(Requirement)
Repeat exactly, and only, the lines of the entries below from the one with "Proof. intros Hsteps%steps_extends" through the one with "it leaves is", both ends included.

Records drawn from a dataset:

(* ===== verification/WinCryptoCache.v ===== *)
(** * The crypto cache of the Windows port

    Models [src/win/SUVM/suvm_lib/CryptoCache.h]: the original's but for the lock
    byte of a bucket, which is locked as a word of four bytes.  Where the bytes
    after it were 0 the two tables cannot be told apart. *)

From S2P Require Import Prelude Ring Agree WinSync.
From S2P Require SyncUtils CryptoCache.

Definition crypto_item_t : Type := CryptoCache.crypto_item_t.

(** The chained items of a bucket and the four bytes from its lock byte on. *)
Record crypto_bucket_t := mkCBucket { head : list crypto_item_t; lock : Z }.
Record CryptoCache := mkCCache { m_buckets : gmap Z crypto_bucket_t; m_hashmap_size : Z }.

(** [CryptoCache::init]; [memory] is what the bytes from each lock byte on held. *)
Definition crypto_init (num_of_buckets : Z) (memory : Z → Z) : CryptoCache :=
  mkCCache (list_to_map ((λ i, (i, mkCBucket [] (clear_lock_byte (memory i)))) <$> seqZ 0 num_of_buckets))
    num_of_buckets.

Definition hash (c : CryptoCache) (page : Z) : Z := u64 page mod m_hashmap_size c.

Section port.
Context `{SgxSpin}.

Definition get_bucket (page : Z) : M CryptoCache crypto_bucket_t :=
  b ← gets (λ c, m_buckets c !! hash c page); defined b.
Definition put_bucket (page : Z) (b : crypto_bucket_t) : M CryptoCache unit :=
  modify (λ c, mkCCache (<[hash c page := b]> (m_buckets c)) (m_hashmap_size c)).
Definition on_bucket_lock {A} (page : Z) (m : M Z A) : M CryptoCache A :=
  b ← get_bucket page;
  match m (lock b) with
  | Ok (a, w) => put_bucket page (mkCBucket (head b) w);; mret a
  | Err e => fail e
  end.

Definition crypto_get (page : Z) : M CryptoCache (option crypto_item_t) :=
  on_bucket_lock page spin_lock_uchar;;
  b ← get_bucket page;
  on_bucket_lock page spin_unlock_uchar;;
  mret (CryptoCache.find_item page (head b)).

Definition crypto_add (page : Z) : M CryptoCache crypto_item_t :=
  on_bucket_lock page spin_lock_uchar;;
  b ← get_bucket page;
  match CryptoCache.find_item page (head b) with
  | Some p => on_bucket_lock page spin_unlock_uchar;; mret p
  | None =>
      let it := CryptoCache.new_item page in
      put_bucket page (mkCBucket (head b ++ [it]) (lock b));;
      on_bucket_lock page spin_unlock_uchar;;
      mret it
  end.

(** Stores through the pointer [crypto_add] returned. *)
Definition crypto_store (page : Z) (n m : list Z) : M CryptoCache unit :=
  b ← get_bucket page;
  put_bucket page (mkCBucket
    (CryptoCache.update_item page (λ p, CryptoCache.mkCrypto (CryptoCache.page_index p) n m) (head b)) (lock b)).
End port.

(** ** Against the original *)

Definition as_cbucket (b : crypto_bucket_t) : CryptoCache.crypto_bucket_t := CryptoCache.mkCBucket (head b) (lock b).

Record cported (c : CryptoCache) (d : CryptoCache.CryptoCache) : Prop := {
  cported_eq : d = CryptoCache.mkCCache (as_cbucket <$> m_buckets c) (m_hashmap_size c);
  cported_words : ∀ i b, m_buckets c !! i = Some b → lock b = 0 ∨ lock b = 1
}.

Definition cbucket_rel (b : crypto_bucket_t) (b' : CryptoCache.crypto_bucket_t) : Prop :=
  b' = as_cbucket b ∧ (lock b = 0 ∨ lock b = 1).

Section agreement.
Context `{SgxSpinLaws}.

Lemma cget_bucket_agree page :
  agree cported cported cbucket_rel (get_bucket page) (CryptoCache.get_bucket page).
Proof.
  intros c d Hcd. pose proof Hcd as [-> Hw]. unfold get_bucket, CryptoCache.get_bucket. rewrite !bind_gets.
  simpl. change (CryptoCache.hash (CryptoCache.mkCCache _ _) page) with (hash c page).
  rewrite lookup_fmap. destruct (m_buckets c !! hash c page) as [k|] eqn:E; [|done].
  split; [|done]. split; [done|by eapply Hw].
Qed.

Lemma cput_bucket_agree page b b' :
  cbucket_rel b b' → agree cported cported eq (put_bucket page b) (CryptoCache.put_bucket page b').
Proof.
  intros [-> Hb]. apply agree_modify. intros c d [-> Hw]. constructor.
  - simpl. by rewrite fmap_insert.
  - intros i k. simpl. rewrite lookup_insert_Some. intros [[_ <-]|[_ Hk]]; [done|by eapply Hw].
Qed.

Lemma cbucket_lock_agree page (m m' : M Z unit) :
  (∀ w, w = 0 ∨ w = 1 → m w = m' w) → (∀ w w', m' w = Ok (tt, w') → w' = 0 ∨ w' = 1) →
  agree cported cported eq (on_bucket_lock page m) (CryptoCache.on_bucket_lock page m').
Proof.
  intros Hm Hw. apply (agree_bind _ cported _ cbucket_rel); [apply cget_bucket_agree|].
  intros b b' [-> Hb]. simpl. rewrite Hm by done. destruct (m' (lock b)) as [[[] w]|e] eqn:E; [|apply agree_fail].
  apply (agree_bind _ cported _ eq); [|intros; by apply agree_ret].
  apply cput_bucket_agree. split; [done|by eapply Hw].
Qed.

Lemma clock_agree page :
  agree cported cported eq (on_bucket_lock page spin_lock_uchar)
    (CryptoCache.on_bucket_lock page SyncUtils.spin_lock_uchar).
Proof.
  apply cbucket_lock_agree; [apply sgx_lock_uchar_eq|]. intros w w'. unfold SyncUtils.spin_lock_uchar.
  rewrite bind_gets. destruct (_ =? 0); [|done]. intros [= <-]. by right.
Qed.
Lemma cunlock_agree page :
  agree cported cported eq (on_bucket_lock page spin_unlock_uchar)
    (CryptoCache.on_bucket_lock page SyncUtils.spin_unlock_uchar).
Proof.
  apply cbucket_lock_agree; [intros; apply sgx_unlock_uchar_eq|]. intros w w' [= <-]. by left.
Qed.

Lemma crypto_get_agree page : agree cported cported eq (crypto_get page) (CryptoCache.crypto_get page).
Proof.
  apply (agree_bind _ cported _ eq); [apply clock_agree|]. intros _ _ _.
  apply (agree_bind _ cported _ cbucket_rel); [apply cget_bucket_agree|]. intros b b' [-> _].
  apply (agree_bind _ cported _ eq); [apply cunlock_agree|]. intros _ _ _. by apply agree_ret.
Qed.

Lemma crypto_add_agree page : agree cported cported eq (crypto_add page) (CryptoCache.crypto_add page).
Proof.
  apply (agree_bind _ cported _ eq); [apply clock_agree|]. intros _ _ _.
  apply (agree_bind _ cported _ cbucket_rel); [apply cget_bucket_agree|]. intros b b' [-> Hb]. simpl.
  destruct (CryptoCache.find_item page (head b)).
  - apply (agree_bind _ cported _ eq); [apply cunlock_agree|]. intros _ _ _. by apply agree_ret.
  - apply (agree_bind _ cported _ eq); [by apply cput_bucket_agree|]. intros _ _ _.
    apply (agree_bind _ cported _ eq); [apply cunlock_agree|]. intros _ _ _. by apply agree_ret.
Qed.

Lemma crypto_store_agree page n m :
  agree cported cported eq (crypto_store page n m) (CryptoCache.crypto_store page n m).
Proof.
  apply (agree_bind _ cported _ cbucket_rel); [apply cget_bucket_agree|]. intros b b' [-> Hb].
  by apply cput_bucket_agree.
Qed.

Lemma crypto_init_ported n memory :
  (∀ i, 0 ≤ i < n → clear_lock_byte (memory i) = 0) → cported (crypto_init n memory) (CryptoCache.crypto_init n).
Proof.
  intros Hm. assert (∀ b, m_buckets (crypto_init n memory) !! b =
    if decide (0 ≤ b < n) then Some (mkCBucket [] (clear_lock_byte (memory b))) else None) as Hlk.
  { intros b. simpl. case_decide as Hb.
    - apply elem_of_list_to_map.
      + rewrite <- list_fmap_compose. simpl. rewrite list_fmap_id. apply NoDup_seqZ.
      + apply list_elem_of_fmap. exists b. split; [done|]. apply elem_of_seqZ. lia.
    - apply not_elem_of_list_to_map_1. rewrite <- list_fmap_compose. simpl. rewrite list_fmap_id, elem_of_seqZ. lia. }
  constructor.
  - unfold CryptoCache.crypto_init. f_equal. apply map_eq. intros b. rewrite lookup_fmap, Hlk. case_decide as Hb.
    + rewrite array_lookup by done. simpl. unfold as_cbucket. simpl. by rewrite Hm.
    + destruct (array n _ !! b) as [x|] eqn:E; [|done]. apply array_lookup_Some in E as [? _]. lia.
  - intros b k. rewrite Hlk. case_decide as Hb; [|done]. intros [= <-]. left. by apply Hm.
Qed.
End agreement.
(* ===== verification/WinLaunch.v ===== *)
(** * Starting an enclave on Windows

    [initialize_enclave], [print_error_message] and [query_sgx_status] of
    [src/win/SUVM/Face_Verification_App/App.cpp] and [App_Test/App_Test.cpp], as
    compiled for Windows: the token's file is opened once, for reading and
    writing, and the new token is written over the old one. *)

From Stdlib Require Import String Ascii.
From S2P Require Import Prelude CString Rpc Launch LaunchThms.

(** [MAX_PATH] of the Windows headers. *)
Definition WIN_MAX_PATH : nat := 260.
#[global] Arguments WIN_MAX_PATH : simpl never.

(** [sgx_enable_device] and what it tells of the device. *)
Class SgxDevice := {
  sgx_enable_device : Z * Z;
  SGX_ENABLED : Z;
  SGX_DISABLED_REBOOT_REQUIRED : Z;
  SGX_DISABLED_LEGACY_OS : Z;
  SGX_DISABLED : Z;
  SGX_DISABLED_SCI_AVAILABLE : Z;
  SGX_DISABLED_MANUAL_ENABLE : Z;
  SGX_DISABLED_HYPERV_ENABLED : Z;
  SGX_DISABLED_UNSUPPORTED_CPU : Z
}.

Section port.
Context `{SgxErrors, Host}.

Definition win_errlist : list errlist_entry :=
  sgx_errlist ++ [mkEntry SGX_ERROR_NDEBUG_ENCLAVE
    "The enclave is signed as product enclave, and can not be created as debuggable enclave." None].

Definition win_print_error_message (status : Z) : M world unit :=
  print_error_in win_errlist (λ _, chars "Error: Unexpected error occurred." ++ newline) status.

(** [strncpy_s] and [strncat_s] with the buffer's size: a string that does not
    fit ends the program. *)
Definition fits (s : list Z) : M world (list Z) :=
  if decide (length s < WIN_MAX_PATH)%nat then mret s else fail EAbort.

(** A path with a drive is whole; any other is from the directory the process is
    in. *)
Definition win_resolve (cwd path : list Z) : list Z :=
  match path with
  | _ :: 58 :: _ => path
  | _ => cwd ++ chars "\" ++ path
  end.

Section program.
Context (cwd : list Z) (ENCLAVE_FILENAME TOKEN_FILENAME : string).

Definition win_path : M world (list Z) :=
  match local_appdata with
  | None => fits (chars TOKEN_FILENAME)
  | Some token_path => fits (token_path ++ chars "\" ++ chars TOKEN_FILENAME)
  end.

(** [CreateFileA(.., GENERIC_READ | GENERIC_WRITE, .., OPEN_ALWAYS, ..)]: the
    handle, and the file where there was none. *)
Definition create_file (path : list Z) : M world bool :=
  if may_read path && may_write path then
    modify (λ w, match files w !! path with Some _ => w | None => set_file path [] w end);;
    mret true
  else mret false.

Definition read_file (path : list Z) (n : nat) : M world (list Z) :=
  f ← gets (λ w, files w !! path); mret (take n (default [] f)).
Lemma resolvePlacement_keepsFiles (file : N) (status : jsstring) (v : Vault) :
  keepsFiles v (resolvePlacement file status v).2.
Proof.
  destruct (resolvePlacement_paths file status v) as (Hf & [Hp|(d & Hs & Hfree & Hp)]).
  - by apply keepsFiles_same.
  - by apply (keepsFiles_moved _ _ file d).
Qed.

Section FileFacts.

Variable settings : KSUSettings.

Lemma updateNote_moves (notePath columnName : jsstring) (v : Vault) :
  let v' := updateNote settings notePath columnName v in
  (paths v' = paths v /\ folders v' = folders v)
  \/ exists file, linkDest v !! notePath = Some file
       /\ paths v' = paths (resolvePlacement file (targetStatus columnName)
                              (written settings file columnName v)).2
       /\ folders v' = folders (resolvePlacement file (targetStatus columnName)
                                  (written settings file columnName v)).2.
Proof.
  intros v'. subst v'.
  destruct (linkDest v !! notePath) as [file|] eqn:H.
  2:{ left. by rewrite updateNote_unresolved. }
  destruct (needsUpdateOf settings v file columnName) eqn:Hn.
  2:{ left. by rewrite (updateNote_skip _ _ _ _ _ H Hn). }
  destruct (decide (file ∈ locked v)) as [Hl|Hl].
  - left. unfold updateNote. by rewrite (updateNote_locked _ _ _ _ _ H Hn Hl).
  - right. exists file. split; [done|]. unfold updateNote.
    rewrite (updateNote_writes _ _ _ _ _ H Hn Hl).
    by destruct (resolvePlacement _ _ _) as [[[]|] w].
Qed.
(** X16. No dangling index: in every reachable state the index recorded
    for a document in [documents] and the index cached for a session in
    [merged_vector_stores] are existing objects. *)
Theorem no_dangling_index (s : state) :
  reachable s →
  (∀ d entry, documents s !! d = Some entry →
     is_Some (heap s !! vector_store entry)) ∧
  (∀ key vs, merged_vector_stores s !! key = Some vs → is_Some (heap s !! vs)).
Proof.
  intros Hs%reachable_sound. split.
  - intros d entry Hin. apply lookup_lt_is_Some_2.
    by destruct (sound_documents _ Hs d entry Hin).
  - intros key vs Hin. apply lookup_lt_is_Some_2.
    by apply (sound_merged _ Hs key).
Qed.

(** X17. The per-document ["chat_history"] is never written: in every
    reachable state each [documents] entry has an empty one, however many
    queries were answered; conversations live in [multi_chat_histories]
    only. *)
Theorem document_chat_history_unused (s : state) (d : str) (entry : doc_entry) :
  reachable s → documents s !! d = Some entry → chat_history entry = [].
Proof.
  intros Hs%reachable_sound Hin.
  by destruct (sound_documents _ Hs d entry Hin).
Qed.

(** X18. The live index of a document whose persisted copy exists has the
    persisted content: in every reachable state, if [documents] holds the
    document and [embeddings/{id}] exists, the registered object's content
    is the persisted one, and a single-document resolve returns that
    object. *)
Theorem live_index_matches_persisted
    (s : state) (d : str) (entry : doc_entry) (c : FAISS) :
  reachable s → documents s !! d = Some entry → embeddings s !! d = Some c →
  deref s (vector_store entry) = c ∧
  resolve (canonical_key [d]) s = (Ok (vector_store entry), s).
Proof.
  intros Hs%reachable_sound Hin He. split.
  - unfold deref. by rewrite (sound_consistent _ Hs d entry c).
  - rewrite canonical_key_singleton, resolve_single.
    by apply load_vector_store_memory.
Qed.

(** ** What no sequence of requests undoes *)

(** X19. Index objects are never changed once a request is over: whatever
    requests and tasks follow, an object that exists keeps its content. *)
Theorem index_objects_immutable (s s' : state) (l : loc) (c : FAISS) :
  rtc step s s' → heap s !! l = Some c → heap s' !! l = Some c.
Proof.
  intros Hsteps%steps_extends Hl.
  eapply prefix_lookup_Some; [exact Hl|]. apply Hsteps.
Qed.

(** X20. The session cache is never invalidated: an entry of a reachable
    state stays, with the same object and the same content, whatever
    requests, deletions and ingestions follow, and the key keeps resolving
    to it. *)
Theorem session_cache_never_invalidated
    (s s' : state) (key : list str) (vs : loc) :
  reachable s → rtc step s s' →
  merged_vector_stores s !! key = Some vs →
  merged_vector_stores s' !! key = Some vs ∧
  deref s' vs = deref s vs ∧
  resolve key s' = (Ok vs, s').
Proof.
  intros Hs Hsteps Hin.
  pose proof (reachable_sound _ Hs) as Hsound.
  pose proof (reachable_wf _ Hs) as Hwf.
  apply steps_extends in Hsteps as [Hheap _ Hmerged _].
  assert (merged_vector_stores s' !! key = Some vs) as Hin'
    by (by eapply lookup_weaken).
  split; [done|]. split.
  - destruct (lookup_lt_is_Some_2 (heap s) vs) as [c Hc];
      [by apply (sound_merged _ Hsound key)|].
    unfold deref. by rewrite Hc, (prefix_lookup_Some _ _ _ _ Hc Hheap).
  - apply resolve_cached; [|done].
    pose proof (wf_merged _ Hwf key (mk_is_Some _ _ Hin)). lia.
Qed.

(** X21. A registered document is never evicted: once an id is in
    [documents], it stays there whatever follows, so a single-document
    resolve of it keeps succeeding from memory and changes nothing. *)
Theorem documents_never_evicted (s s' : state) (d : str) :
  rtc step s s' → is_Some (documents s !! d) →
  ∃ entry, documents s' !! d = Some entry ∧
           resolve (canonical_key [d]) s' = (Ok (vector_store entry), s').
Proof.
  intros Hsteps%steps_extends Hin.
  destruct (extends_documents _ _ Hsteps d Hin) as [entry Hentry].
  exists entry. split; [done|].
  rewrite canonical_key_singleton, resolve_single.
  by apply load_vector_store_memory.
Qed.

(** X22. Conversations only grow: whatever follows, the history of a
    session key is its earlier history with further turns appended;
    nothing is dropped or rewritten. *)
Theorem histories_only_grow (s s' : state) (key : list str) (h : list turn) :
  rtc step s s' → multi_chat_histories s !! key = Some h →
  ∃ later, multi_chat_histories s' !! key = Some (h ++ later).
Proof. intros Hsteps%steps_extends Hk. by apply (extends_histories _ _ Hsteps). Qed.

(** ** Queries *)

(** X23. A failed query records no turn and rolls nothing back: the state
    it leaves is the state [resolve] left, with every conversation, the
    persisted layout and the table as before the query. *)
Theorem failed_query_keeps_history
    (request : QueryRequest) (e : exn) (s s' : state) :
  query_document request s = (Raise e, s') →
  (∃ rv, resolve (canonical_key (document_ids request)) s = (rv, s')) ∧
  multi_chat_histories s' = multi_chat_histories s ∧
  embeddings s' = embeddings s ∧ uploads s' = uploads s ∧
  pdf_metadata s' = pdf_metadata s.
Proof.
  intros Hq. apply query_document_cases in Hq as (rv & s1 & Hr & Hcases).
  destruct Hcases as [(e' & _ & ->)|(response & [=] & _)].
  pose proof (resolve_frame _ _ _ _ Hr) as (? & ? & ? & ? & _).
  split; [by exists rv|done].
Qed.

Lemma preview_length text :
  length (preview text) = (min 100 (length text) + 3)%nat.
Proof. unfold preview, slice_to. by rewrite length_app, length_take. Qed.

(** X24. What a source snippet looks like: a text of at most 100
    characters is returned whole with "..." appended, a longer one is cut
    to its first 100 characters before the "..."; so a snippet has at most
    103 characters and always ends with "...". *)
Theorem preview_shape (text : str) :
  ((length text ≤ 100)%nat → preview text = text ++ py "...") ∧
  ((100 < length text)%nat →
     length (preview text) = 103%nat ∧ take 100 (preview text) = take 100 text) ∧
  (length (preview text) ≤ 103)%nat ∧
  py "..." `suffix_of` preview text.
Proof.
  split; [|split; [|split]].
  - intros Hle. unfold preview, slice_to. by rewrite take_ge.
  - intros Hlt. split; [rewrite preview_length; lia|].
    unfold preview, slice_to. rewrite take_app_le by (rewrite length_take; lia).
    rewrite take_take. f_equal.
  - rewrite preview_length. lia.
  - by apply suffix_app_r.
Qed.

(Task solution)
Proof. intros Hsteps%steps_extends Hk. by apply (extends_histories _ _ Hsteps). Qed.

(** ** Queries *)

(** X23. A failed query records no turn and rolls nothing back: the state
    it leaves is the state [resolve] left, with every conversation, the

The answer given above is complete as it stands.